Saved data entries:
----
(** * The event push pipeline (internal/eventstore/v3/push.go) and the
      in-memory log storage (internal/logstore/mock/inmem.go)

    A shallow embedding of [Push], [insertEvents], [mapCommands],
    [errIsRetryable] and of [InmemLogStorage.Emit] / [QueryUsage].

    Conventions of the embedding.
    - Go integers are [Z] with the wrap-around of their width written out
      ([uint64_wrap], [int_wrap]).
    - A Go [error] interface value is [option error]; [None] is [nil].
    - The database is reached through a transaction handle.  The handle's
      behaviour is a parameter ([Env]); every call on it is recorded, with
      its answer, in the [trace] of the [World] so that what the code did
      to the transaction can be stated.
    - A function that can panic returns an [outcome].
    - Slices of pointers ([[]*latestSequence], [[]*Record], the events) are
      lists of the records pointed to; an update through a pointer is an
      update of the list at the position of that pointer.  Entries are
      taken to be non-nil; a statement that reads the counters back from
      the slice of baselines takes its entries to be pairwise different,
      so that no pointer is in it twice. *)

From Stdlib Require Import ZArith Sorted.
From stdpp Require Import base list strings pretty.

Local Open Scope string_scope.
Local Open Scope Z_scope.
Local Open Scope list_scope.

(** ** Go basics *)

Definition uint64_wrap (z : Z) : Z := z mod 2 ^ 64.
Definition int_wrap (z : Z) : Z := (z + 2 ^ 63) mod 2 ^ 64 - 2 ^ 63.
Definition MaxUint64 : Z := 2 ^ 64 - 1.
Definition MaxInt : Z := 2 ^ 63 - 1.

(** The result of running a function body: it returns, or it panics. *)
Inductive outcome (A : Type) : Type :=
  | Returns (a : A)
  | Panics (reason : string).
Arguments Returns {A} a.
Arguments Panics {A} reason.
(** * Portfolio: the view-state router of [src/App.jsx]

    The component [Portfolio] owns two pieces of React state,
    [currentView] and [selectedProject], reads a constant object
    [projects], and renders either [HomePage] or [ProjectDetail].
    This file embeds the component as executable definitions: the state
    and its setters, the registry with JavaScript property lookup, the
    three sub-components as functions producing a markup tree, and the
    top-level conditional render.  Rendering runs in a small monad that
    records the registry reads and can throw a JavaScript [TypeError]. *)

From Stdlib Require Import String Ascii List Bool.
Import ListNotations.
Local Open Scope string_scope.
Local Open Scope list_scope.

(** ** Project records (the values of [projects], lines 8-100) *)

Record Decision : Type := {
  choice : string;
  reasoning : string;
  tradeoff : string
}.

Record ProjectRecord : Type := {
  title : string;
  status : string;
  tagline : string;
  problem : string;
  architecture : list string;
  decisions : list Decision;
  failures : list string;
  next : list string
}.

(** The double-quote character, for the one literal of the source that
    contains it (line 40). *)
Definition dquote : string := String "034"%char EmptyString.

Definition ecommerce : ProjectRecord :=
  {| title := "E-Commerce System";
     status := "In Progress";
     tagline := "A system built to study real failure scenarios";
     problem := "Most e-commerce tutorials skip the hard parts: what happens when payment providers timeout, inventory gets oversold, or orders get stuck in limbo. I built this to understand how real systems handle these edge cases.";
     architecture :=
       [ "Order service manages state transitions through a finite state machine";
         "Inventory service handles reservations with TTL and deduction logic";
         "Payment service integrates with external providers, handling success/failure/timeout states";
         "Event-driven communication for async operations like notifications and auditing";
         "PostgreSQL for transactional consistency where it matters, Redis for reservation locks" ];
     decisions :=
       [ {| choice := "Inventory reservation before payment";
            reasoning := "Reserve items with a 10-minute TTL. Release on timeout or payment failure. Prevents overselling without holding stock indefinitely.";
            tradeoff := "Adds complexity. Alternative would be optimistic deduction with compensation, but that creates worse UX when stock runs out during checkout." |};
         {| choice := "Idempotency keys on order creation";
            reasoning := "Network retries can cause duplicate orders. Idempotency keys ensure the same request produces the same result.";
            tradeoff := "Requires key storage and expiration logic. Worth it to prevent double-charging customers." |};
         {| choice := "Async event processing for non-critical paths";
            reasoning := "Confirmation emails and analytics don't need to block order completion. Queue them for async processing.";
            tradeoff := "Eventual consistency. Users might complete checkout before receiving email. Acceptable for this use case." |} ];
     failures :=
       [ "Payment provider timeout: order stays in pending state. Built a background job to poll provider status and reconcile.";
         ("Inventory reservation expires during slow checkout: user sees " ++ dquote ++ "item no longer available" ++ dquote ++ " after payment. Added pre-payment validation step.")%string;
         "Concurrent requests to same inventory: race condition on stock count. Implemented pessimistic locking for inventory reads during reservation.";
         "Event processing failure: lost notification events. Added dead letter queue and monitoring." ];
     next :=
       [ "Simulate partial outages: database connection pool exhaustion, service degradation";
         "Implement saga pattern for distributed transactions across order/payment/inventory";
         "Add OpenTelemetry tracing to visualize request flow through services";
         "Load test with k6 to identify bottlenecks" ] |}.
(** * Smart lamp controller: the timer / relay state machine

    A shallow embedding of the two firmware sketches of the smart lamp
    (the recommended sketch [mcu_smartlmp.ino] and the optimized sketch
    that drives the GPIO registers directly), and the properties of the
    timer, the relay and the control loop that its design document states.

    Target hardware is the ESP8266: [unsigned long] and [long] are 32 bits
    wide, [millis()] is an [unsigned long] that wraps at [2^32]. *)

From Stdlib Require Import ZArith Lia Bool String Ascii List.
Import ListNotations.
Local Open Scope Z_scope.

(** ** 32-bit machine arithmetic *)

Module Machine.

Definition ULONG_MOD : Z := 2 ^ 32.
Definition LONG_MAX : Z := 2 ^ 31 - 1.
Definition LONG_MIN : Z := - 2 ^ 31.

(** Conversion to [unsigned long]: reduction modulo [2^32]. *)
Definition to_ulong (z : Z) : Z := z mod ULONG_MOD.

(** Conversion to [long]: the two's-complement reading of the low 32 bits
    (what gcc does for the cast [(long)u]). *)
Definition to_long (z : Z) : Z := (z + 2 ^ 31) mod ULONG_MOD - 2 ^ 31.

(** [a - b] and [a * b] on [unsigned long]. *)
Definition usub (a b : Z) : Z := to_ulong (a - b).
Definition umul (a b : Z) : Z := to_ulong (a * b).

(** [a - b] on [long]; an overflowing result is read back in two's
    complement. *)
Definition lsub (a b : Z) : Z := to_long (a - b).

End Machine.
Import Machine.

(** ** The GPIO block

    One register holds the level of every pin (bit [n] set = pin [n] HIGH).
    Writing a mask to [GPOS] drives the masked pins HIGH, writing it to
    [GPOC] drives them LOW; [GPI] reads the levels back.  The Arduino calls
    [digitalWrite] and [digitalRead] are these register accesses for one
    pin. *)

Inductive Level : Type := LOW | HIGH.
(** * Authors, books and contracts: a many-to-many relation through a registry

    A shallow embedding of [lib/many_to_many.py].  The three classes keep a
    class-level list [all] of every instance built so far, and the
    relationship helpers filter [Contract.all] instead of keeping back
    pointers.  Objects are addresses into a heap, attribute assignment goes
    through the validating property setters, and a failed validation raises
    [Exception] with a message naming the field. *)

From Stdlib Require Import ZArith.
From stdpp Require Import base option list gmap strings countable.

Local Open Scope Z_scope.
Local Open Scope string_scope.
Local Open Scope list_scope.

(** ** Python values *)

(** An object is known by its address: [is] compares addresses. *)
Definition addr := nat.

(** The values the module can be handed: [None], booleans, integers,
    strings, and references to instances.  [bool] is kept apart from [int]
    because Python does: [True] is an [int] for [isinstance], but it is not
    the object [1].  Other built-in kinds (floats, lists, ...) would fail
    every check of the module the way [None] does and are left out. *)
Inductive value : Type :=
  | VNone
  | VBool (b : bool)
  | VInt (z : Z)
  | VStr (s : string)
  | VRef (a : addr).

#[global] Instance value_eq_dec : EqDecision value.
Proof. solve_decision. Defined.

Definition value_to_sum (v : value) : unit + bool + Z + string + nat :=
  match v with
  | VNone => inl (inl (inl (inl tt)))
  | VBool b => inl (inl (inl (inr b)))
  | VInt z => inl (inl (inr z))
  | VStr s => inl (inr s)
  | VRef a => inr a
  end.

Definition value_of_sum (x : unit + bool + Z + string + nat) : value :=
  match x with
  | inl (inl (inl (inl _))) => VNone
  | inl (inl (inl (inr b))) => VBool b
  | inl (inl (inr z)) => VInt z
  | inl (inr s) => VStr s
  | inr a => VRef a
  end.

#[global] Instance value_countable : Countable value.
Proof.
  apply (inj_countable' value_to_sum value_of_sum).
  intros []; reflexivity.
Defined.

(** ** Classes *)

(** The three classes of the module, [object], and classes a client derives
    from them with [class name(base): pass]: one base, nothing overridden.
    Classes derived from [str] or [int] are not represented. *)
Inductive pyclass : Type :=
  | ClsObject
  | ClsAuthor
  | ClsBook
  | ClsContract
  | ClsUser (name : string) (base : pyclass).

#[global] Instance pyclass_eq_dec : EqDecision pyclass.
Proof. solve_decision. Defined.

Fixpoint issubclass (c target : pyclass) : bool :=
  bool_decide (c = target) ||
  match c with
  | ClsObject => false
  | ClsUser _ base => issubclass base target
  | ClsAuthor | ClsBook | ClsContract => bool_decide (target = ClsObject)
  end.

(** What [isinstance] is asked in this module: [str], [int], or one of the
    classes. *)
Inductive pytype : Type :=
  | str
  | int
  | cls (c : pyclass).

(** ** Heap and registries *)

(** An instance: its class and its [__dict__]. *)
Record object : Type := Object {
  ob_type : pyclass;
  ob_dict : gmap string value
}.

(** The interpreter state the module touches: the heap, and the three class
    attributes [Author.all], [Book.all], [Contract.all]. *)
Record state : Type := State {
  heap : list object;
  Author_all : list addr;
  Book_all : list addr;
  Contract_all : list addr
}.

(** At import time the three registries are empty lists. *)
Definition initial : state :=
  {| heap := []; Author_all := []; Book_all := []; Contract_all := [] |}.

Definition type_of (h : list object) (a : addr) : option pyclass :=
  ob_type <$> h !! a.

Definition attr_of (h : list object) (a : addr) (name : string) : option value :=
  h !! a ≫= λ o, ob_dict o !! name.

(** [isinstance(v, t)] against the heap [h].  [bool] is a subclass of
    [int]. *)
Definition isinstance_in (h : list object) (v : value) (t : pytype) : bool :=
  match t, v with
  | str, VStr _ => true
  | int, (VInt _ | VBool _) => true
  | cls c, VRef a =>
      match type_of h a with
      | Some k => issubclass k c
      | None => false
      end
  | _, _ => false
  end.

(** [v is w].  The objects compared with [is] in this module are instances;
    the singletons are identical to themselves; whether two equal numbers or
    strings are one object is left to the interpreter, and they are taken as
    distinct here. *)
Definition py_is (v w : value) : bool :=
  match v, w with
  | VRef a, VRef b => bool_decide (a = b)
  | VNone, VNone => true
  | VBool a, VBool b => bool_decide (a = b)
  | _, _ => false
  end.

(** The integer a number stands for. *)
Definition int_of (v : value) : option Z :=
  match v with
  | VInt z => Some z
  | VBool b => Some (if b then 1 else 0)
  | _ => None
  end.

(** [v == w] for the built-in values: numbers compare by value across [bool]
    and [int], strings character by character, instances (no [__eq__] is
    defined in the module) by identity. *)
Definition py_eq (v w : value) : bool :=
  match int_of v, int_of w with
  | Some x, Some y => bool_decide (x = y)
  | _, _ => bool_decide (v = w)
  end.

(** ** Exceptions and the state monad *)

Inductive exn : Type :=
  | Exception (msg : string)
  | AttributeError (attr : string)
  | TypeError (msg : string).

Inductive outcome (A : Type) : Type :=
  | Returns (a : A)
  | Raises (e : exn).
Arguments Returns {A} a.
Arguments Raises {A} e.

(** A statement runs in a state and either returns or raises; what it wrote
    before raising stays written. *)
Definition M (A : Type) : Type := state → outcome A * state.

#[global] Instance M_ret : MRet M := λ A a s, (Returns a, s).

#[global] Instance M_bind : MBind M := λ A B f m s,
  match m s with
  | (Returns a, s') => f a s'
  | (Raises e, s') => (Raises e, s')
  end.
----
Prompt: Scan the records above for the lines holding "attribute assignment goes" and "(** ** Classes *)". Transcribe those two and every line between them word for word, and no others.

Reply to the task:
    pointers.  Objects are addresses into a heap, attribute assignment goes
    through the validating property setters, and a failed validation raises
    [Exception] with a message naming the field. *)

From Stdlib Require Import ZArith.
From stdpp Require Import base option list gmap strings countable.

Local Open Scope Z_scope.
Local Open Scope string_scope.
Local Open Scope list_scope.

(** ** Python values *)

(** An object is known by its address: [is] compares addresses. *)
Definition addr := nat.

(** The values the module can be handed: [None], booleans, integers,
    strings, and references to instances.  [bool] is kept apart from [int]
    because Python does: [True] is an [int] for [isinstance], but it is not
    the object [1].  Other built-in kinds (floats, lists, ...) would fail
    every check of the module the way [None] does and are left out. *)
Inductive value : Type :=
  | VNone
  | VBool (b : bool)
  | VInt (z : Z)
  | VStr (s : string)
  | VRef (a : addr).

#[global] Instance value_eq_dec : EqDecision value.
Proof. solve_decision. Defined.

Definition value_to_sum (v : value) : unit + bool + Z + string + nat :=
  match v with
  | VNone => inl (inl (inl (inl tt)))
  | VBool b => inl (inl (inl (inr b)))
  | VInt z => inl (inl (inr z))
  | VStr s => inl (inr s)
  | VRef a => inr a
  end.

Definition value_of_sum (x : unit + bool + Z + string + nat) : value :=
  match x with
  | inl (inl (inl (inl _))) => VNone
  | inl (inl (inl (inr b))) => VBool b
  | inl (inl (inr z)) => VInt z
  | inl (inr s) => VStr s
  | inr a => VRef a
  end.

#[global] Instance value_countable : Countable value.
Proof.
  apply (inj_countable' value_to_sum value_of_sum).
  intros []; reflexivity.
Defined.

(** ** Classes *)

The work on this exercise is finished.